L’eau saisie par le froid brille d’un nouvel éclat ;
Des bulles d’air piégées sous la couche de glace
La rendent plus opaque, et ces flaques gelées
Se brisent par endroit, s’effritant sous mes pas
Dans un craquement mat.
Sapins
Ils avaient embelli
Des maisons, des jardins,
Des entrées, des ronds-points,
D’élégantes vitrines
Décorées avec soin,
Mais Noël est passé…
Au lendemain des fêtes
On les retrouve nus,
Ou bien enveloppés
Dans de grands sacs dorés,
Entassés dans les rues.
Ils gisent par dizaines,
Abandonnés sur les trottoirs,
Dépouillés de ces ornements
Qui, hier encor, faisaient leur gloire ;
Toujours verts ou blanchis
De neige artificielle,
Après avoir tant fait rêver
Petits et grands, quand ils veillaient
Sur les cadeaux mis à leurs pieds…
Si certains sont toujours debout,
C’est que leurs troncs sont enserrés
Dans des rondins de bois coupés.
Ainsi, on les croirait plantés
Sur le bitume parisien,
Telle une forêt citadine
Privée de terre et de racines ;
Dépourvue de ce doux parfum
Boisé, aux notes de résine,
Qui donne son charme aux sapins.
Les épicéas ont perdu
Leurs aiguilles fines et pointues
Et livrent au vent de janvier
Les tristes branches desséchées
De leurs squelettes dénudés.
D’autres résineux sont parqués
Dans des endroits délimités
Par des barrières de métal,
Comme d’étranges prisonniers
Patientant jusqu’au tribunal.
Ils attendent là que l’on vienne
Les recycler en engrais vert
Pour qu’ils retournent à la terre
Qui demain reverra pousser
D’autres forêts de conifères
Qui à leur tour seront coupés…
Et la boucle sera bouclée.
Poésie du Nouvel An
Le jour de l’An dévoile chacun de ses atouts
Et se pare pour nous de ses plus beaux atours.

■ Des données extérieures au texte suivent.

Lemma getitem_zero_inv :
  forall v x,
    getitem v (KInt 0) = Return x ->
    (exists l, v = JList (x :: l)) \/ (exists s, x = JStr s).
Proof.
  intros v x H. destruct v; try discriminate H; cbn [getitem] in H.
  - destruct s as [|c s]; [discriminate H|]. right.
    cbv in H. injection H as <-. eauto.
  - destruct l as [|a l]; [discriminate H|]. left.
    unfold seq_index in H. cbn in H. injection H as ->. eauto.
Qed.

Lemma published_time_returns :
  forall post t,
    published_time post = Return t -> published_time_path post = Some t.
Proof.
  intros post t H. unfold published_time in H.
  destruct (getitem post (KStr "publishedTimeText")) as [p|] eqn:E1; try discriminate H.
  cbn [bind] in H.
  destruct (getitem p (KStr "runs")) as [r|] eqn:E2; try discriminate H.
  cbn [bind] in H.
  destruct (getitem r (KInt 0)) as [f|] eqn:E3; try discriminate H.
  cbn [bind] in H.
  apply getitem_str_inv in E1. destruct E1 as (d1 & -> & E1).
  apply getitem_str_inv in E2. destruct E2 as (d2 & -> & E2).
  apply getitem_str_inv in H. destruct H as (d3 & -> & H).
  apply getitem_zero_inv in E3. destruct E3 as [(l & ->) | (s & Hs)]; [|discriminate Hs].
  unfold published_time_path. cbn [lookup_path]. rewrite E1, E2, H. reflexivity.
Qed.

Lemma published_time_none :
  forall post,
    published_time_path post = None -> exists e, published_time post = Raise e.
Proof.
  intros post H. destruct (published_time post) as [t|e] eqn:E.
  - apply published_time_returns in E. congruence.
  - eauto.
Qed.

Lemma published_time_absent_error :
  forall post,
    published_time_absent post = true ->
    exists e, published_time post = Raise e /\ is_KeyError_or_IndexError e = true.
Proof.
  intros post H. unfold published_time_absent in H. unfold published_time.
  apply orb_true_iff in H. destruct H as [H | H].
  - apply getitem_missing in H. destruct H as [Hg | (y & Hg & H)]; rewrite Hg; cbn [bind].
    + eexists. split; reflexivity.
    + apply getitem_missing in H. destruct H as [Hg' | (z & Hg' & H)]; rewrite Hg'.
      * eexists. split; reflexivity.
      * discriminate H.
  - destruct (lookup_path ["publishedTimeText"; "runs"] post) as [r|] eqn:E;
      try discriminate H.
    walk E. walk E. injection E as ->.
    destruct r; try discriminate H.
    destruct l as [|first_run l].
    + eexists. split; reflexivity.
    + change (getitem (JList (first_run :: l)) (KInt 0)) with (Return first_run).
      cbn [bind].
      apply getitem_missing in H. destruct H as [Hm | (z & _ & H)].
      * rewrite Hm. eexists. split; reflexivity.
      * discriminate H.
Qed.
(** Messages: two that parse, the second with a failing acknowledgement,
    and one whose metadata does not parse. *)
Definition msg1 : Msg := mkMsg "ORDERS.new" "$JS.ACK.1" "one" (ok tt) None.
Definition msg2 : Msg :=
  mkMsg "ORDERS.new" "$JS.ACK.2" "two" (ok tt)
    (Some (ErrExternal "nats: connection closed")).
Definition badMsg : Msg :=
  mkMsg "ORDERS.new" "" "three" (failed (ErrExternal "invalid metadata")) None.

(** A push consumer with explicit acknowledgement and a pull consumer
    without acknowledgement. *)
Definition pushCfg : ConsumerConfig :=
  set_AckPolicy api.AckExplicit (set_DeliverSubject "out" zeroConfig).

Definition pushBroker : Broker :=
  Sample.broker pushCfg (fun _ => ok (mkInfo None)).

(** A broker whose next message is [m]; the random delay is half the
    bound. *)
Definition fetchBroker (cfg : ConsumerConfig) (m : Msg) : Broker := {|
  connectAndSetup := fun c _ _ => Return c;
  LoadConsumer := fun s n => ok (mkConsumer s n cfg);
  NewConsumerFromDefault := fun s cfg' => ok (mkConsumer s (Durable cfg') cfg');
  State := fun _ => ok (mkInfo None);
  LeaderStepDown := None;
  Subscribe := fun _ => None;
  NextMsgRequest := fun _ _ => None;
  NextMsg := ok m;
  Intn := fun n => n / 2
|}.

(** A host whose validator refuses every configuration. *)
Definition strictHost : Host := {|
  ToLower := GoString.lowerASCII;
  parseDurationString := fun _ => failed (ErrExternal "invalid duration");
  Now := 0;
  ReadFile := fun _ => failed (ErrExternal "no such file");
  WriteFile := fun _ _ => None;
  Unmarshal := fun _ => (zeroConfig, Some (ErrExternal "unexpected end of JSON input"));
  MarshalIndent := fun cfg => ok ("{ durable_name: " ++ Durable cfg ++ " }");
  Validate := fun _ => (false, ["deliver_subject: is required"]);
  Getenv := fun _ => ""
|}.

End Scenario.

(** * Properties *)

(** ** General facts about [Run] and [Act] *)

Lemma bind_Return {A B : Type} (m : Run A) (k : A -> Run B) (b : B) :
  bind m k = Return b -> exists a, m = Return a /\ k a = Return b.
Proof.
  destruct m as [a|msg]; simpl; intros E.
  - exists a. split; [reflexivity | exact E].
  - discriminate E.
Qed.

Lemma FatalIfError_Return {A : Type} (r : result A) (msg : string) (a : A) :
  FatalIfError r msg = Return a -> r = ok a.
Proof.
  destruct r; simpl; intros E; [injection E as ->; reflexivity | discriminate E].
Qed.

Lemma andThen_trace {A B : Type} (m : Act A) (k : A -> Act B) (e : Event) :
  In e (fst (andThen m k)) ->
  In e (fst m) \/ exists a, snd m = Next a /\ In e (fst (k a)).
Proof.
  destruct m as [t [a|o]]; simpl.
  - destruct (k a) as [t' s] eqn:E. simpl. intros I.
    apply in_app_or in I. destruct I as [I|I]; [left; exact I|].
    right. exists a. rewrite E. split; [reflexivity | exact I].
  - intros I. left. exact I.
Qed.

Lemma complete_trace (m : Act unit) : fst (complete m) = fst m.
Proof. destruct m as [t [a|o]]; reflexivity. Qed.

(** ** Leader step-down *)

(** One value on the channel is one poll: when it sees no new leader the
    loop goes back to a channel that stays silent. *)
Lemma pollLoop_one_tick (B : Broker) (leader : string) (d : Z) (n : nat) :
  noNewLeader (State B n) leader ->
  exists t, pollLoop B leader (NewTimerC d) 0 n = (EvState :: t, Stop Blocked)
            /\ ~ In EvState t.
Proof.
  intros [[e E] | [cl [E L]]]; simpl; rewrite E; simpl.
  - exists [EvLog (LogStateFailed e)]. split; [reflexivity|].
    intros [I|[]]; discriminate I.
  - rewrite L, String.eqb_refl. simpl. exists []. split; [reflexivity | intros []].
Qed.

(** On a channel that keeps delivering, the loop gives up at the sixth
    value, after five polls, by returning the error
    "consumer did not elect a new leader in time". *)
Lemma pollLoop_gives_up (B : Broker) (leader : string) :
  (forall n, showsLeader (State B n) leader) ->
  forall (k ctr : nat) (ch : Chan) (n : nat),
    (ctr + k = 5)%nat -> (k < length ch)%nat ->
    pollLoop B leader ch ctr n
    = (repeat EvState k, Stop (Finished (Some ErrNoLeaderInTime))).
Proof.
  intros S. induction k as [|k IH]; intros ctr ch n E L.
  - destruct ch as [|x ch]; [simpl in L; lia|].
    simpl. replace ctr with 5%nat by lia. reflexivity.
  - destruct ch as [|x ch]; [simpl in L; lia|].
    simpl. destruct (Nat.eqb_spec ctr 5) as [->|_]; [lia|].
    destruct (S n) as [cl [-> Lc]]. simpl. rewrite Lc, String.eqb_refl. simpl.
    rewrite (IH (Datatypes.S ctr) ch (Datatypes.S n)); [reflexivity | lia | simpl in L; lia].
Qed.

(** C1 (the code on the inputs of the claim).  When the step-down request
    was accepted and every reply of the broker shows the leader there was,
    [leaderStandDown] polls the state once, 500ms after the request, and
    then waits for ever on the channel of a timer that has already fired:
    it makes no second attempt, does not end the loop and reports nothing. *)
Theorem leaderStandDown_blocks_after_one_poll
  (B : Broker) (c c' : consumerCmd) (csm : Consumer) (leader : string) :
  connectAndSetup B c true true = Return c' ->
  LoadConsumer B (stream c') (consumer c') = ok csm ->
  LeaderStepDown B = None ->
  (forall n, showsLeader (State B n) leader) ->
  exists peers,
    leaderStandDown B c
    = ([EvLoadConsumer (stream c') (consumer c'); EvState;
        EvLog (LogRequestingStepDown leader peers); EvLeaderStepDown; EvState],
       Blocked).
Proof.
  intros Hs Hl Hd Hst.
  destruct (Hst 0%nat) as [cl [E0 L0]].
  destruct (Hst 1%nat) as [cl1 [E1 L1]].
  exists (length (Replicas cl) + 1)%nat.
  unfold leaderStandDown. rewrite Hs. simpl. rewrite Hl. simpl.
  rewrite E0. simpl. rewrite Hd. simpl. rewrite E1. simpl.
  rewrite L0, L1, String.eqb_refl. reflexivity.
Qed.
(** ** The cache *)

Section CacheFacts.
Context {K V : Type} `{EqDecision K}.
Implicit Types (c : cache.lru_cache K V) (l : list (K * V)) (k : K) (v : V).

Lemma find_Some_elem k v l : cache.find k l = Some v → (k, v) ∈ l.
Proof.
  induction l as [|[k' v'] l IH]; [done|]. simpl.
  case_decide as E.
  - intros [= ->]. subst. apply list_elem_of_here.
  - intros Hf. apply list_elem_of_further. by apply IH.
Qed.

Lemma find_None_keys k l : cache.find k l = None ↔ k ∉ l.*1.
Proof.
  induction l as [|[k' v'] l IH]; simpl.
  - split; [intros _; apply not_elem_of_nil | done].
  - rewrite not_elem_of_cons. case_decide as E.
    + split; [done | intros [? _]; by subst].
    + rewrite IH. split; [by intros ? | by intros [_ ?]]; by split.
Qed.

Lemma erase_keys k l : (cache.erase k l).*1 = filter (λ k', k' ≠ k) l.*1.
Proof.
  unfold cache.erase. induction l as [|[k' v'] l IH]; [done|].
  rewrite fmap_cons. simpl fst. rewrite !filter_cons. simpl.
  case_decide; [rewrite fmap_cons|]; by rewrite IH.
Qed.

Lemma erase_absent k l : k ∉ l.*1 → cache.erase k l = l.
Proof.
  unfold cache.erase. induction l as [|[k' v'] l IH]; [done|].
  rewrite fmap_cons, not_elem_of_cons. simpl. intros [Hne Hl].
  rewrite filter_cons. simpl. rewrite decide_True by done. by rewrite IH.
Qed.

Lemma erase_sublist k l : cache.erase k l `sublist_of` l.
Proof. apply sublist_filter. Qed.

Lemma pop_back_sublist l : cache.pop_back l `sublist_of` l.
Proof. apply sublist_take. Qed.

Lemma pop_back_snoc l x : cache.pop_back (l ++ [x]) = l.
Proof.
  unfold cache.pop_back. rewrite length_app. simpl.
  replace (length l + 1 - 1)%nat with (length l) by lia.
  apply take_app_length.
Qed.

(** The entries after a [put], by cases. *)
Lemma items_put k v c :
  cache.items (cache.put k v c)
  = if decide (cache.max_size c
               < Z.of_nat (S (length (cache.erase k (cache.items c)))))
    then cache.pop_back ((k, v) :: cache.erase k (cache.items c))
    else (k, v) :: cache.erase k (cache.items c).
Proof. done. Qed.

Lemma items_put_sublist_erase k v c :
  cache.items (cache.put k v c)
    `sublist_of` (k, v) :: cache.erase k (cache.items c).
Proof.
  rewrite items_put. case_decide; [apply pop_back_sublist | done].
Qed.

Lemma items_put_sublist k v c :
  cache.items (cache.put k v c) `sublist_of` (k, v) :: cache.items c.
Proof.
  etrans; [apply items_put_sublist_erase|]. apply sublist_skip, erase_sublist.
Qed.

Lemma items_get k c :
  cache.items (cache.get k c).2
  = match cache.find k (cache.items c) with
    | Some v => (k, v) :: cache.erase k (cache.items c)
    | None => cache.items c
    end.
Proof. unfold cache.get. by destruct (cache.find _ _). Qed.

Lemma elem_of_items_get k c x :
  x ∈ cache.items (cache.get k c).2 → x ∈ cache.items c.
Proof.
  rewrite items_get. destruct (cache.find _ _) as [v|] eqn:E; [|done].
  rewrite elem_of_cons. intros [->|Hx].
  - by apply find_Some_elem.
  - eapply elem_of_sublist; [done | apply erase_sublist].
Qed.

Lemma max_size_put k v c : cache.max_size (cache.put k v c) = cache.max_size c.
Proof. done. Qed.

Lemma max_size_get k c : cache.max_size (cache.get k c).2 = cache.max_size c.
Proof. unfold cache.get. by destruct (cache.find _ _). Qed.

(** The bound on the number of entries is kept by every operation. *)
Lemma size_put k v c :
  0 <= cache.max_size c →
  cache.size c <= cache.max_size c →
  cache.size (cache.put k v c) <= cache.max_size c.
Proof.
  unfold cache.size. intros H0 Hc. rewrite items_put.
  pose proof (sublist_length _ _ (erase_sublist k (cache.items c))).
  case_decide as E.
  - unfold cache.pop_back. rewrite length_take. simpl length in *. lia.
  - simpl length in *. lia.
Qed.

Lemma size_get k c :
  cache.size c <= cache.max_size c →
  cache.size (cache.get k c).2 <= cache.max_size c.
Proof.
  unfold cache.size. intros Hc. rewrite items_get.
  destruct (cache.find _ _) as [v|] eqn:E; [|done].
  apply find_Some_elem in E.
  assert (length (cache.erase k (cache.items c)) < length (cache.items c))%nat;
    [|simpl; lia].
  unfold cache.erase. eapply length_filter_lt; [done|]. simpl. by intros ?.
Qed.

End CacheFacts.

(** ** Recency *)

Section Recency.
Context {K V : Type} `{EqDecision K}.
Import history.
Implicit Types (h : list (op K V)) (o : op K V) (k : K) (ks : list K).
Implicit Types (c : cache.lru_cache K V) (l kvs : list (K * V)) (v : V).

Lemma idle_unused h o k : uses k o = false → idle (o :: h) k = S <$> idle h k.
Proof. intros E. simpl. by rewrite E. Qed.

Lemma idle_used h o k : uses k o = true → idle (o :: h) k = Some 0%nat.
Proof. intros E. simpl. by rewrite E. Qed.

Lemma fresher_step h o k1 k2 :
  uses k1 o = false → uses k2 o = false →
  fresher h k1 k2 → fresher (o :: h) k1 k2.
Proof.
  intros E1 E2. unfold fresher. rewrite !idle_unused by done.
  destruct (idle h k1), (idle h k2); simpl; try done. lia.
Qed.

Lemma fresher_front h o k1 k2 :
  uses k1 o = true → uses k2 o = false → is_Some (idle h k2) →
  fresher (o :: h) k1 k2.
Proof.
  intros E1 E2 [b Hb]. unfold fresher.
  rewrite idle_used, idle_unused, Hb by done. simpl. lia.
Qed.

Qui pourrait résister à ce joli cadeau ?
Nul besoin d’un sermon ni d’un vibrant discours
Pour venir admirer le ravissant tableau
Des perles de rosée qui se teintent d’albâtre,
Soulignant des rinceaux aux courbes délicates ;
Broderies raffinées élégamment serties
De mille diamants, beautés cristallisées
Qui m’inspirent les vers de cette poésie.